Tips to Survive Potholes
Even the most experienced driver can be left with damage to their vehicle when they’ve driven over an unexpected pothole. If you’re headed down a road on which you know there are potholes, use the following tips to avoid them, and to minimize damage to your vehicle:
- Before you get behind the wheel, make sure that your tires are properly inflated.
- Slow down! When faced with a road riddled with potholes, the first thing you should do is simply slow down – especially on a road that’s well-worn.
- The best way to minimize pothole related damage is to avoid it entirely – pay attention to the road ahead of you and keep a safe distance between your car and the one in front of you so that you can react properly if a pothole appears.
- As you attempt to avoid a pothole ahead of you, be sure to do so safely, without swerving.
- Be mindful of other motorists as you maneuver your vehicle around a pothole – watch for other cars or cyclists.
- If you can’t avoid the pothole entirely, you should slow down before you drive over it.
- Avoid braking abruptly when traversing a pothole, as this may actually worsen any damage caused to your vehicle.
- If the roads are wet, you should drive extra cautiously, as potholes can remain hidden underneath puddles.
- As always, it’s imperative that you and every passenger in your vehicle wears their seatbelt at all times – this is especially important when driving over potholes.

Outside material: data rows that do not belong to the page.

(* ===== verification/DeployPorts.v ===== *)
(** * Host ports of deployments

    The host ports that a deployment gets are new, and a release whose ports
    are already recorded cannot be started again. *)
From S2P Require Import Prelude GoStrings Regex GoValue GoTime Domain Tx Table Schema Http RuntimeSpec Crypto Names Health DeployDb Triple Deploy DeployFacts.
From stdpp Require Import list gmap.
Open Scope string_scope.
Open Scope Z_scope.
Open Scope list_scope.

(** ** Inversion of a run that returned a value *)
Section inversion.
Context {D R A B : Type}.
Lemma bind_val (m : tx D R A) (k : A → tx D R B) orc s b s' :
  (m ≫= k) orc s = (Val b, s') → ∃ a s1, m orc s = (Val a, s1) ∧ k a orc s1 = (Val b, s').
Proof. unfold mbind, tx_bind. destruct (m orc s) as [[a|e|r] s1]; try done. eauto. Qed.
Lemma query_val (q : D → result sqlerr A) orc s a (s' : txst D) :
  query (R := R) q orc s = (Val a, s') → q (work s) = Ok a ∧ work s' = work s ∧ committed s' = committed s.
Proof.
  unfold query, stmt. destruct (st s), (orc (tick s)); try done. destruct (q (work s)) as [a'|[]]; try done.
  by intros [= <- <-].
Qed.
Lemma no_rows_exit_val (m : tx D R A) (r : R) orc s a s' :
  on_no_rows m (exit r) orc s = (Val a, s') → m orc s = (Val a, s').
Proof. unfold on_no_rows, handle. destruct (m orc s) as [[a'|[]|r'] s1]; try done. Qed.
End inversion.

Section ports.
Context `{GoRange} `{Secrets} `{UnicodeLower} (j : deploy_job).

Lemma first_free_port_spec min max reserved d p : first_free_port min max reserved d = Ok p →
  min <= p <= max ∧ (∀ rt, rt ∈ routes d → dr_host_port rt ≠ Some p) ∧
  (∀ m, m ∈ port_mappings d → pm_host_port m ≠ p) ∧ p ∉ reserved.
Proof.
  intros [Hin Hfree]%select_ok. apply elem_of_seqZ in Hin. unfold free_port in Hfree. bool_hyps.
  split_and!; [lia|lia| | |done].
  - intros rt Hrt Heq. eapply exists_row_false in Hrt; [|done]. cbv beta in Hrt. by bool_hyps.
  - intros m Hm Heq. eapply exists_row_false in Hm; [|done]. cbv beta in Hm. by bool_hyps.
Qed.

Definition fresh_ports (reserved : list Z) (d : deploy_t) (ls : list listener) : Prop :=
  NoDup (li_host_port <$> ls) ∧
  ∀ l, l ∈ ls → ds_port_min (settings d) <= li_host_port l <= ds_port_max (settings d) ∧
    (∀ rt, rt ∈ routes d → dr_host_port rt ≠ Some (li_host_port l)) ∧
    (∀ m, m ∈ port_mappings d → pm_host_port m ≠ li_host_port l) ∧ li_host_port l ∉ reserved.

Lemma allocate_val reserved orc s p s' :
  allocateConfiguredHostPort j reserved orc s = (Val p, s') →
  work s' = work s ∧ first_free_port (ds_port_min (settings (work s))) (ds_port_max (settings (work s))) reserved (work s) = Ok p.
Proof.
  unfold allocateConfiguredHostPort. intros ([] & s1 & He & Hrun)%bind_val.
  assert (work s1 = work s) as Hw1.
  { unfold exec, stmt in He. destruct (st s), (orc (tick s)); try done. by injection He as <-. }
  apply bind_val in Hrun as (st' & s2 & Hq & Hrun). apply query_val in Hq as ([= <-] & Hw2 & _).
  apply no_rows_exit_val, query_val in Hrun as (Hq & Hw3 & _). rewrite Hw2, Hw1 in *. split; [congruence|done].
Qed.
(** The listeners of a route whose direct mapping is enabled. *)
Definition enabled_listeners (raw : list any) : list obj :=
  omap (λ v, item ← as_obj v; if truthy (get item "mappingEnabled") then Some item else None) raw.
Definition serves (item : obj) (l : listener) : Prop :=
  li_key l = default "" (as_string (get item "key")) ∧ port_of (get item "containerPort") = Some (li_port l).
(** C33: a deployment assigns one host port to each listener of the release whose
    direct mapping is enabled, for its container port; the host ports are
    pairwise distinct, lie in the configured range, and belong to no route and
    no mapping of any application; assigning them changes nothing. *)
Theorem map_listeners_ports reserved raw orc s ls s' :
  map_listeners j reserved raw orc s = (Val ls, s') →
  work s' = work s ∧ Forall2 serves (enabled_listeners raw) ls ∧ fresh_ports reserved (work s) ls.
Proof.
  revert reserved s ls s'. induction raw as [|v raw IH]; intros reserved s ls s'; cbn.
  { intros [= <- <-]. split; [done|]. split; [constructor|]. split; [constructor|]. intros l Hl. by apply elem_of_nil in Hl. }
  destruct (as_obj v) as [item|]; cbn; [|by apply IH]. destruct (truthy _); [|by apply IH].
  destruct (port_of _) as [port|] eqn:Eport; [|done].
  intros (p & s1 & (Hw & Hp)%allocate_val & (rest & s2 & (Hw2 & Hserve & Hnd & Hall)%IH & [= <- <-])%bind_val)%bind_val.
  apply first_free_port_spec in Hp as (Hr & Hrt & Hpm & Hres). rewrite Hw in *. split; [done|].
  split; [by constructor|]. split; cbn.
  - constructor; [|done]. intros (l & Hl & Hin)%list_elem_of_fmap. destruct (Hall l Hin) as (_ & _ & _ & Hno).
    apply Hno. rewrite <- Hl. apply elem_of_app. right. by apply list_elem_of_singleton.
  - intros l [->|Hl]%elem_of_cons; [done|]. destruct (Hall l Hl) as (? & ? & ? & Hno). split_and!; try done; try lia.
    intros Hin. apply Hno, elem_of_app. by left.
Qed.

(** ** A release whose ports are recorded *)
Context (cfg : worker_config) (x : docker) (r : release) (key : string).
Definition mapped (w : deploy_t) : Prop :=
  ∃ m, m ∈ port_mappings w ∧ pm_release m = dj_release j ∧ pm_key m = key.
Definition listens (ls : list listener) : Prop := ∃ l, l ∈ ls ∧ li_key l = key.

Lemma persist_mappings_blocked id ls :
  triple (λ w, listens ls ∧ mapped w) (persist_mappings x j id ls) (λ _ _, False) still.
Proof.
  induction ls as [|l ls IH]; cbn.
  { apply triple_ret. intros w [(l & Hl & _) _]. by apply elem_of_nil in Hl. }
  apply (triple_bind _ _ _ (λ _ w, listens (l :: ls) ∧ mapped w)); [keep|intros p].
  apply (triple_bind _ _ _ (λ _ w, listens ls ∧ mapped w)); [|intros []; apply (triple_bind _ _ _ (λ _ w, listens ls ∧ mapped w))].
  - apply triple_exec. intros w w' [(l' & Hl' & Hk) (m & Hm & Hrel & Hkey)]. unfold insert_port_mapping.
    repeat (case_match; try done). intros [= <-]. split; [|exists m; cbn; set_solver].
    apply elem_of_cons in Hl' as [->|Hl']; [exfalso|by exists l'].
    match goal with E : exists_row (λ m, _ && bool_decide (pm_key m = _)) _ = false |- _ =>
      eapply exists_row_false in E; [|exact Hm]; cbn in E end.
    rewrite !bool_decide_eq_true_2 in * by congruence. done.
  - destruct (li_primary l); [|by apply triple_ret]. apply triple_ignore; [|done].
    intros w w' Hw. unfold set_release_port. case_match; [|done]. by intros [= <-].
  - intros []. exact IH.
Qed.
Lemma map_listeners_listens P reserved raw item :
  AObj item ∈ raw → truthy (get item "mappingEnabled") = true → key = default "" (as_string (get item "key")) →
  triple P (map_listeners j reserved raw) (λ ls w, listens ls ∧ P w) still.
Proof.
  intros Hin Ht Hkey. revert reserved. induction raw as [|v raw IH]; intros reserved; [by apply elem_of_nil in Hin|]. cbn.
  apply elem_of_cons in Hin as [<-|Hin].
  - cbn. rewrite Ht. destruct (port_of _); [|by apply triple_exit].
    apply (triple_bind _ _ _ (λ _, P)); [unfold allocateConfiguredHostPort; keep|intros p].
    apply (triple_bind _ _ _ (λ _, P)); [apply map_listeners_keeps|intros rest].
    apply triple_ret. intros w Hw. split; [|done]. eexists. split; [left|done].
  - specialize (IH Hin). destruct (as_obj v) as [o|]; [|apply IH]. destruct (truthy (get o _)); [|apply IH].
    destruct (port_of _); [|by apply triple_exit].
    apply (triple_bind _ _ _ (λ _, P)); [unfold allocateConfiguredHostPort; keep|intros p].
    eapply triple_bind; [apply IH|intros rest]. apply triple_ret. intros w [(l & Hl & Hk) Hw]. split; [|done].
    exists l. split; [by right|done].
Qed.

Context (route item : obj) (raw : list any).
Hypothesis Hroute : snapshot_map (rl_snapshot r) "route_spec" = Some route.
Hypothesis Hraw : as_arr (get route "listeners") = Some raw.
Hypothesis Hitem : AObj item ∈ raw.
Hypothesis Hmapping : truthy (get item "mappingEnabled") = true.
Hypothesis Hkey : key = default "" (as_string (get item "key")).
Lemma start_phase_blocked c : triple mapped (start_phase cfg x j r c) (λ _ _, False) still.
Proof using Hroute Hraw Hitem Hmapping Hkey.
  unfold start_phase, configuredProductImage. eapply (triple_bind _ _ _ (λ _, mapped)); [keep|intros a].
  destruct (snapshot_text _ _); [|by apply triple_exit]. destruct (snapshot_map _ "runtime_spec"); [|by apply triple_exit].
  rewrite Hroute. destruct (snapshot_map _ "secret_versions"); [|by apply triple_exit].
  apply (triple_bind _ _ _ (λ _, mapped)); [keep; apply loadWorkerDockerSettings_keeps|intros image].
  apply (triple_bind _ _ _ (λ _, mapped)); [keep|intros declared].
  apply (triple_bind _ _ _ (λ _, mapped)); [apply release_secrets_keeps|intros secretEnv]. cbv zeta.
  apply (triple_bind _ _ _ (λ ls w, listens ls ∧ mapped w)).
  { apply triple_handle_exit; [|intros e; by apply triple_exit]. unfold routePortMappings. rewrite Hraw.
    destruct raw as [|v raw']; [by apply elem_of_nil in Hitem|]. by eapply map_listeners_listens. }
  intros ls. apply (triple_bind _ _ _ (λ _ w, listens ls ∧ mapped w)); [keep|intros id].
  apply (triple_bind _ _ _ (λ _ w, listens ls ∧ mapped w)); [|intros []].
  { destruct (bool_decide _); [by apply triple_ret|]. apply triple_ignore; [|done]. by intros w w' Hw [= <-]. }
  apply (triple_bind _ _ _ (λ _ w, listens ls ∧ mapped w)); [keep|intros []]. apply persist_mappings_blocked.
Qed.
End ports.

Section blocked.
Context `{GoRange} `{Secrets} `{UnicodeLower} (cfg : worker_config) (env : pass_env) (d : deploy_t).
Context (x : docker) (j : deploy_job) (r : release) (a : dapp) (route item : obj) (raw : list any).

(** A deployment whose release already has a row in app_port_mappings for
    one of its listeners is never started: while it is the oldest deployment
    that is due, no pass moves any deployment, whatever Docker answers.  The
    rows of a release outlive the suspension of its application, and a recovery
    deploys that very release again. *)
Theorem mapped_release_blocks orc orc' :
  claim_job (p_unlocked env) (p_now env) d = Ok (j, r, a) → dj_state j = DeploymentStarting →
  p_docker env = Some x →
  snapshot_map (rl_snapshot r) "route_spec" = Some route → as_arr (get route "listeners") = Some raw →
  AObj item ∈ raw → truthy (get item "mappingEnabled") = true →
  mapped j (default "" (as_string (get item "key"))) d →
  let '(p, w) := deploy_pass cfg env orc orc' d in
  (p = Stalled ∨ p = NoJob) ∧ w = d ∨ ∃ id c, p = JobFailed id c.
Proof.
  intros Hclaim Hstate Hdocker Hroute Hraw Hitem Hmap Hm.
  assert (ends stalled (λ w, w = d) (processOne cfg env d) (λ _ _, False) still) as Hends.
  { unfold processOne. eapply ends_bind; [apply triple_begin|done|intros []]. cbv beta.
    apply ends_claim; [done..|]. intros w c -> Hc. rewrite Hclaim in Hc. injection Hc as <-. cbv beta iota.
    rewrite Hdocker, Hstate. eapply (ends_bind _ _ _ _ (λ _ _, False)); [|done|intros failure].
    { apply (triple_bind _ _ _ (λ _ _, False)); [|intros []; by apply triple_ret]. apply (triple_pre (mapped j (default "" (as_string (get item "key"))))).
      { by intros ? ->. }
      by eapply start_phase_blocked. }
    destruct (next_state j failure) as [next|]; [|by apply ends_exit].
    eapply (ends_bind _ _ _ _ (λ _ _, False)); [by apply triple_exec; intros ? ? []|done|intros []].
    eapply ends_bind; [apply enter_spec|done|intros mr]. eapply ends_bind; [apply sp_exec|done|intros []].
    apply (ends_commit _ _ _ (λ _, True)); [done|by apply closing_ret|]. by intros p w _ (? & (? & [] & _) & _). }
  unfold deploy_pass. pose proof (run_ends stalled _ _ _ _ orc d Hends eq_refl) as [[Hd Hp]|[]].
  destruct (run stalled (processOne cfg env d) orc d) as [p d1]. cbn in *. subst d1.
  destruct p as [| |id c|]; [left; auto|left; auto|right; eauto|done].
Qed.
End blocked.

What to Do When You’ve Hit a Pothole
If you weren’t able to avoid a pothole in the road, there are a few things to keep in mind to assess the damage done to your vehicle.
Even if your tire hasn’t blown out, your car may still have incurred some invisible damage. Take your vehicle to the repair shop if you notice these symptoms of damage:
- If your car is veering towards the left or right even though you’re driving straight, your vehicle might have incurred an alignment problem.
- If your car is bouncing excessively on an uneven road, if it’s swaying when you make a turn, or if you find yourself losing control of your vehicle more easily, there may be a suspension or steering problem with your vehicle.
- What’s more, check for over inflated or under inflated tires, dents in its wheel rims, or bulges/blisters on tire sidewalls after you’ve driven over a pothole.
To help future drivers, be sure to report any potholes in your community to your local transportation authorities.